Mechanisms of rhizosphere bacterial community assembly, calculated using a phylogenetic null model C-score (A) and the relative contributions of different assembly processes to the community assembly mechanisms (B), community niche breadth (C), and AVD (D). C-score metric using null models. The values of observed C-score (C-score_obs) > simulated C-score (C-score_sim) indicate non-random co-occurrence patterns. Standardized effect size <−2 and >2 represent aggregation and segregation, respectively. AVD, average variation degree; CK, control without soil amendment; L, lime treatment; B, biochar treatment; L + B, lime and biochar mixture treatment.

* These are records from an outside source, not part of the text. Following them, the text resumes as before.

(** * take: a shallow embedding of the command dispatcher of [take.ts]

    The development follows the source file top to bottom: JavaScript
    strings and values, [convert], [namedFlags], the validation loop of
    [Register], the two help printers [help] and [helpFor], the command
    function [cmd] and the root dispatch of [Register].

    Modelling conventions.
    - A JavaScript string is a sequence of code units; the model keeps the
      code units below 256 and writes them as [ascii].  In that range the
      regular-expression class [\s] and [String.prototype.trim] recognise
      the code units 9 to 13, 32 and 160.
    - Objects used as dictionaries ([Flags], [flagVals], [process.env]) are
      finite maps of their own keys.  [flagVals] is a plain object: the
      test [name in flagVals] also holds for the names inherited from
      [Object.prototype], and an assignment to the inherited accessor
      [__proto__] stores nothing ([Object_prototype], [has_property],
      [assign]); a handler is a function of the own keys.  The map for
      [process.env] gives what [process.env[name]] reads, as text: the
      variable [name], or, for a name that is no variable and that
      [process.env] inherits, the text of the inherited value.
    - Values have the types that [take.ts] declares for them, except
      where [Register] itself tests for another case.
    - [console.log] and [process.exit] are effects: a computation returns
      the list of things printed together with the way it ended. *)

From Stdlib Require Import String Ascii ZArith Bool Lia.
From Stdlib Require Import Sorting.Sorted Sorting.Permutation.
From stdpp Require Import base option list strings gmap sorting.

Local Open Scope Z_scope.

(** ** Strings *)

Module Js.

(** [\s], and the white space removed by [trim], on code units below 256. *)
Definition is_space (c : ascii) : bool :=
  let n := Ascii.nat_of_ascii c in
  ((9 <=? n)%nat && (n <=? 13)%nat) || (n =? 32)%nat || (n =? 160)%nat.

Definition is_digit (c : ascii) : bool :=
  let n := Ascii.nat_of_ascii c in (48 <=? n)%nat && (n <=? 57)%nat.

(** [s[0]]: the first code unit, [undefined] for the empty string. *)
Definition first_char (s : string) : option ascii :=
  match s with
  | EmptyString => None
  | String c _ => Some c
  end.

(** [s.split("")] *)
Definition letters (s : string) : list ascii := list_ascii_of_string s.
(** The reducer passed to lodash [reduce]. *)
Definition reducer (props : Props) (accumulator : object)
    (entry : string * GlobalStylesEntry) : outcome object :=
  let '(selector, value) := entry in
  bind (selectorMatches props selector) (fun matched =>
    if matched
    then Returns (Lodash.merge accumulator [styles value])
    else Returns accumulator).

(** lodash [reduce(collection, iteratee, accumulator)] over the own
    properties of an object; a throwing iteratee ends the reduction. *)
Fixpoint reduce {A B : Type} (iteratee : B -> string * A -> outcome B)
    (collection : list (string * A)) (accumulator : B) : outcome B :=
  match collection with
  | [] => Returns accumulator
  | entry :: rest =>
      bind (iteratee accumulator entry) (reduce iteratee rest)
  end.

Definition globalBlockSpecificStyles (props : Props)
    (__experimentalGlobalStyles : GlobalStyles) : outcome object :=
  match __experimentalGlobalStyles with
  | Some entries => reduce (reducer props) entries []
  | None => Returns []
  end.

(** [x || {}] for a layer that may be [undefined]. *)
Definition orEmpty (x : option object) : object :=
  match x with Some o => o | None => [] end.

(** [__experimentalGlobalStyles?.global?.styles]. *)
Fixpoint entryOf {L : Type} (key : string)
    (entries : list (string * GlobalStylesEntryOf L))
  : option (GlobalStylesEntryOf L) :=
  match entries with
  | [] => None
  | (k, e) :: rest => if String.eqb k key then Some e else entryOf key rest
  end.

Definition globalLayer {L : Type} (__experimentalGlobalStyles : GlobalStylesOf L)
  : option L :=
  match __experimentalGlobalStyles with
  | Some entries =>
      match entryOf "global" entries with
      | Some e => styles e
      | None => None
      end
  | None => None
  end.

(** The callback of [useMemo] in [withBlockControls]: the effective style
    of the block ([computeEffectiveStyle] in the specification).  Its four
    inputs are the block ([props]), the selector map and the global layer
    (both in [__experimentalGlobalStyles]) and the style inherited through
    [GlobalStylesContext]. *)
Definition globalStylesBlock (props : Props)
    (__experimentalGlobalStyles : GlobalStyles)
    (globalStylesContext : option object) : outcome object :=
  bind (globalBlockSpecificStyles props __experimentalGlobalStyles)
    (fun specific =>
       Returns
         (Lodash.merge []
            [ Some (orEmpty (globalLayer __experimentalGlobalStyles));
              Some (orEmpty globalStylesContext);
              Some specific;
              Some (orEmpty (style (attributes props))) ])).

(** ** Layers as data: well-formed objects, leaves and silence *)

(** The keys of an object are pairwise distinct, at every depth. *)
Fixpoint wf (v : value) : bool :=
  match v with
  | Prim _ => true
  | Obj o => bool_decide (NoDup o.*1) && forallb (fun kv => wf kv.2) o
  end.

Data depicts means ± SD of three biological replicates. Significant differences between treatments (p < 0.05) are illustrated by different lowercase letters.

Figure 5

Co-occurrence network analysis (A) and community cohesion (B) of rhizosphere bacterial communities under each treatments. Each node represents a distinct bacterial genus, with node size corresponding to its degree, nodes are colored based on their phylum in the co-occurrence network. CK, control without soil amendment; L, lime treatment; B, biochar treatment; L + B, lime and biochar mixture treatment. Data depicts means ± SD of three biological replicates. Significant differences between treatments (p < 0.05) are illustrated by different lowercase letters.

Figure 6

In the co-occurrence network analysis of rhizosphere bacterial communities, the interactions between Ralstonia and other bacterial genera are investigated. CK, control without soil amendment; L, lime treatment; B, biochar treatment; L + B, lime and biochar mixture treatment.

Figure 7

Correlations between mechanisms of community assembly and co-occurrence patterns with the incidence of bacterial wilt disease. “*” at 0.05 level (two-tailed), the correlation was significant; “**” at level 0.01 (two-tailed), the correlation was significant. AVD: average variation degree. CK, control without soil amendment; L, lime treatment; B, biochar treatment; L + B, lime and biochar mixture treatment.